Les élections de mi-mandat de 2026, qui détermineront le contrôle du Congrès et de nombreux postes d’État, s’annoncent comme un test décisif pour le président Donald Trump et son parti. Alors que les primaires entrent dans leur phase la plus active à l’approche de l’été, plusieurs facteurs structurels et conjoncturels dessinent un paysage électoral complexe.

Un président affaibli mais toujours influent

Selon les derniers sondages cités par des analystes politiques, le taux d’approbation de Donald Trump est tombé à son plus bas niveau depuis le début de son second mandat. Ce déclin s’explique en partie par la gestion de la guerre au Moyen-Orient et par les difficultés économiques, un dossier qui constituait jusqu’alors un point fort de sa présidence. Ces éléments alimentent le mécontentement des électeurs et créent un environnement que les démocrates jugent favorable pour les élections de l’automne.

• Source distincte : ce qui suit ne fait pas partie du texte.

(** C4: a reply is acted on as a request for a tool exactly when its stop
    reason is ['tool_use'] and it holds a tool-invocation block; the tool
    then run, its input and the id sent back with the result are those of
    the first such block. *)
Theorem tool_request_is_first_block (api_key : json) (user_input : string)
        (s : state) (v : json) :
  let asked := (conversation s ++ [user_message user_input])%list in
  let payload := request_payload asked true in
  let o := requests_post E (requests_made s) API_URL (request_headers api_key)
                         payload in
  attempt o = Ok v -> is_reply v = true ->
  let s' := snd (cycle E api_key user_input s) in
  (executions (trace s') <> executions (trace s) <->
   stops_for_tool v = true /\ tool_use_blocks v <> []) /\
  (forall tool_use others,
      stops_for_tool v = true -> tool_use_blocks v = tool_use :: others ->
      let tool_result :=
        tool_outcome E (S (requests_made s)) (name_of tool_use)
                     (input_of tool_use) in
      executions (trace s') =
      (executions (trace s) ++ [(name_of tool_use, input_of tool_use)])%list /\
      requests (trace s') =
      (requests (trace s) ++
       [payload;
        request_payload
          (asked ++ [assistant_message (content_of v);
                     tool_result_message E (id_of tool_use) tool_result
                                         (has_error_key tool_result)])
          true])%list).
Proof.
  intros asked payload o Ha Hr s'.
  assert (Htool : forall tool_use others,
      stops_for_tool v = true -> tool_use_blocks v = tool_use :: others ->
      let tool_result :=
        tool_outcome E (S (requests_made s)) (name_of tool_use)
                     (input_of tool_use) in
      executions (trace s') =
      (executions (trace s) ++ [(name_of tool_use, input_of tool_use)])%list /\
      requests (trace s') =
      (requests (trace s) ++
       [payload;
        request_payload
          (asked ++ [assistant_message (content_of v);
                     tool_result_message E (id_of tool_use) tool_result
                                         (has_error_key tool_result)])
          true])%list).
  { intros tool_use others Hs Hb tool_result.
    destruct (cycle_with_tool api_key user_input s v tool_use others Ha Hr Hs Hb)
      as (r & r' & s2 & shown & between & after & Hcy & Htr & _).
    subst s'. rewrite Hcy. cbn [snd]. rewrite Htr. observe.
    split; reflexivity. }
  assert (Hnone : stops_for_tool v = false \/ tool_use_blocks v = [] ->
                  executions (trace s') = executions (trace s)).
  { intros Hno. subst s'.
    destruct (truthy v) eqn:Hv.
    - destruct (stops_for_tool v) eqn:Hs.
      + destruct Hno as [Hno|Hno]; [discriminate|].
        destruct (cycle_on_anomaly api_key user_input s v Ha Hr Hs Hno)
          as (shown & ->).
        cbn [snd trace]. observe. reflexivity.
      + destruct (cycle_on_reply api_key user_input s v Ha Hv Hr)
          as (shown & Hcy).
        cbv zeta in Hcy. rewrite Hs in Hcy. rewrite Hcy.
        unfold log. cbn [snd trace]. observe. reflexivity.
    - destruct (received_reply o v Ha) as (Hrec & _).
      rewrite (cycle_on_nothing api_key user_input s v Hrec Hv).
      cbn [snd trace]. observe. reflexivity. }
  split; [|exact Htool]. split.
  - intros Hex. destruct (stops_for_tool v).
    + split; [reflexivity|]. intros Hb. apply Hex, Hnone. now right.
    + exfalso. apply Hex, Hnone. now left.
  - intros (Hs & Hb). destruct (tool_use_blocks v) as [|tool_use others] eqn:Hbs;
      [congruence|].
    destruct (Htool tool_use others Hs eq_refl) as (Hex & _). rewrite Hex.
    intros Heq. apply (f_equal (@List.length _)) in Heq.
    rewrite length_app in Heq. cbn [List.length] in Heq. lia.
Qed.

(** C5: a reply that stops for a tool but holds no tool-invocation block is
    appended as it is, after the user's turn: the turn appended has the role
    [assistant] and, as its content, the very list of blocks that
    [response_data.get('content', [])] gives.  The anomaly is printed; no
    tool runs and the request that brought the reply is the only one sent. *)
Theorem anomaly_appends_reply (api_key : json) (user_input : string)
        (s : state) (v : json) :
  let user_turn := JDict [("role", JStr "user"); ("content", JStr user_input)] in
  let payload := request_payload (conversation s ++ [user_turn]) true in
  let o := requests_post E (requests_made s) API_URL (request_headers api_key)
                         payload in
  attempt o = Ok v -> is_reply v = true -> stops_for_tool v = true ->
  tool_use_blocks v = [] ->
  exists s' blocks,
    cycle E api_key user_input s = (Ok tt, s') /\
    py_get v "content" (JList []) = Ok (JList blocks) /\
    conversation s' =
    (conversation s ++
     [user_turn;
      JDict [("role", JStr "assistant"); ("content", JList blocks)]])%list /\
    executions (trace s') = executions (trace s) /\
    requests (trace s') = (requests (trace s) ++ [payload])%list /\
    requests_made s' = S (requests_made s) /\
    In (Printed anomaly_line) (trace s').
Proof.
  intros user_turn payload o Ha Hr Hs Hb.
  destruct (cycle_on_anomaly api_key user_input s v Ha Hr Hs Hb)
    as (shown & Hcy).
  destruct (reply_content v Hr) as (blocks & Hc & _ & Hco & _).
  rewrite Hco in Hcy.
  eexists _, blocks. split; [exact Hcy|]. split; [exact Hc|].
  cbn [conversation trace requests_made].
  split; [now rewrite <- app_assoc|]. split; [|split; [|split]].
  - observe. reflexivity.
  - observe. reflexivity.
  - reflexivity.
  - apply in_or_app. right. right. right. rewrite map_app.
    apply in_or_app. right. now left.
Qed.

(** C6: [execute_tool] returns for every name and input, and what it returns
    is a dict.  A name other than ['search_web'] gives the error ["Unknown
    tool: <name>"]; an exception raised by [search_web] gives the error
    ["Error executing tool <name>: <message>"]; both results hold the key
    ['error'], which is what makes [is_error] true. *)
Theorem execute_tool_never_raises (tool_name tool_input : json) (s : state) :
  let tool_result := tool_outcome E (requests_made s) tool_name tool_input in
  (exists lines,
      execute_tool E tool_name tool_input s =
      (Ok tool_result,
       log (Executing tool_name tool_input :: map Printed lines) s)) /\
  (exists d, tool_result = JDict d) /\
  (eq_str tool_name "search_web" = false ->
   tool_result =
   JDict [("error", JStr ("Unknown tool: " ++ py_str E tool_name))] /\
   has_error_key tool_result = true) /\
  (forall e s0 s1,
      eq_str tool_name "search_web" = true ->
      search_web E tool_input s0 = (Raise e, s1) ->
      tool_result =
      JDict [("error", JStr ("Error executing tool " ++ py_str E tool_name ++
                             ": " ++ exn_str e))] /\
      has_error_key tool_result = true).
Proof.
  intros tool_result.
  destruct (execute_tool_returns tool_name tool_input s)
    as (lines & d & Hx & Ho).
  fold tool_result in Ho. split; [|split; [|split]].
  - exists lines. now rewrite Ho.
  - now exists d.
  - intros Hn. subst tool_result.
    unfold tool_outcome, execute_tool, try_except. run. rewrite Hn.
    split; reflexivity.
  - intros e s0 s1 Hn Hraise. subst tool_result.
    unfold tool_outcome, execute_tool, try_except. run. rewrite Hn.
    unfold search_web, now in *. revert Hraise. run.
    pose proof (catchable_get tool_input "query" (JStr "")) as C.
    destruct (py_get tool_input "query" (JStr "")) as [q|e']; [discriminate|].
    intros H. injection H as -> _. cbn [catchable] in C. rewrite C.
    split; reflexivity.
Qed.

Pourtant, le président conserve une emprise solide sur la base républicaine. Il est intervenu directement dans plusieurs primaires pour écarter les élus qu’il considère comme insuffisamment loyaux. Le cas le plus emblématique est celui du Texas, où le sénateur républicain sortant John Cornyn affronte un défi de taille face au procureur général de l’État, Ken Paxton, que Trump a publiquement soutenu lors de la dernière semaine de campagne avant le second tour des primaires.

Un avantage structurel pour les républicains

Malgré la dynamique démocrate apparente, les républicains ont obtenu un avantage significatif grâce au redécoupage des circonscriptions électorales. Des décisions de justice favorables leur ont permis de redessiner les cartes des districts pour le Congrès en plein milieu de la décennie, une manœuvre rare qui renforce leurs positions dans plusieurs États clés. Ce processus, qualifié d’« inhabituel » par les observateurs, donne au parti une base solide pour défendre sa majorité à la Chambre des représentants.

En parallèle, les démocrates ont enregistré une forte participation lors des primaires tenues jusqu’à présent, un signe encourageant pour le parti, mais qui ne présage pas nécessairement du résultat final en novembre. La mobilisation de l’électorat reste un facteur crucial.

Les enjeux de politique étrangère

La guerre au Moyen-Orient occupe une place centrale dans le débat public et affecte directement la cote de popularité du président. Les critiques portent à la fois sur la gestion du conflit et sur ses conséquences économiques, notamment la hausse des prix de l’énergie. Ce dossier est devenu un angle d’attaque privilégié pour les démocrates, qui tentent de lier l’impopularité du président à celle des candidats républicains.

L’économie, un point d’interrogation

Longtemps perçue comme un atout pour Trump, la situation économique est désormais source d’inquiétude. L’inflation persistante et les incertitudes liées aux tensions commerciales affectent le pouvoir d’achat des ménages. Si les indicateurs récents montrent une légère amélioration, la perception des électeurs reste négative, comme en témoignent les enquêtes d’opinion. Les républicains tentent de contre-attaquer en mettant en avant les baisses d’impôts et la déréglementation, mais l’effet de ces mesures semble limité dans l’opinion.

Le cas du Texas : un test pour l’influence de Trump

Le second tour des primaires républicaines au Texas, prévu mardi, est considéré comme un indicateur de la capacité de Trump à imposer ses choix. L’affrontement entre John Cornyn, sénateur expérimenté, et Ken Paxton, bénéficiant du soutien présidentiel, cristallise les tensions au sein du parti. Une victoire de Paxton confirmerait l’emprise totale de Trump sur l’appareil républicain ; une défaite pourrait en revanche révéler des limites à son influence.

En résumé

À quelques mois du scrutin de novembre, les élections de mi-mandat se présentent comme un équilibre instable entre facteurs nationaux et dynamiques locales. La baisse de popularité de Trump, les conséquences de la guerre au Moyen-Orient et les difficultés économiques donnent de l’espoir aux démocrates, mais l’avantage structurel du redécoupage et la discipline de parti maintenue par le président offrent aux républicains des atouts non négligeables. Les primaires des prochaines semaines permettront de préciser les rapports de force en vue du scrutin décisif.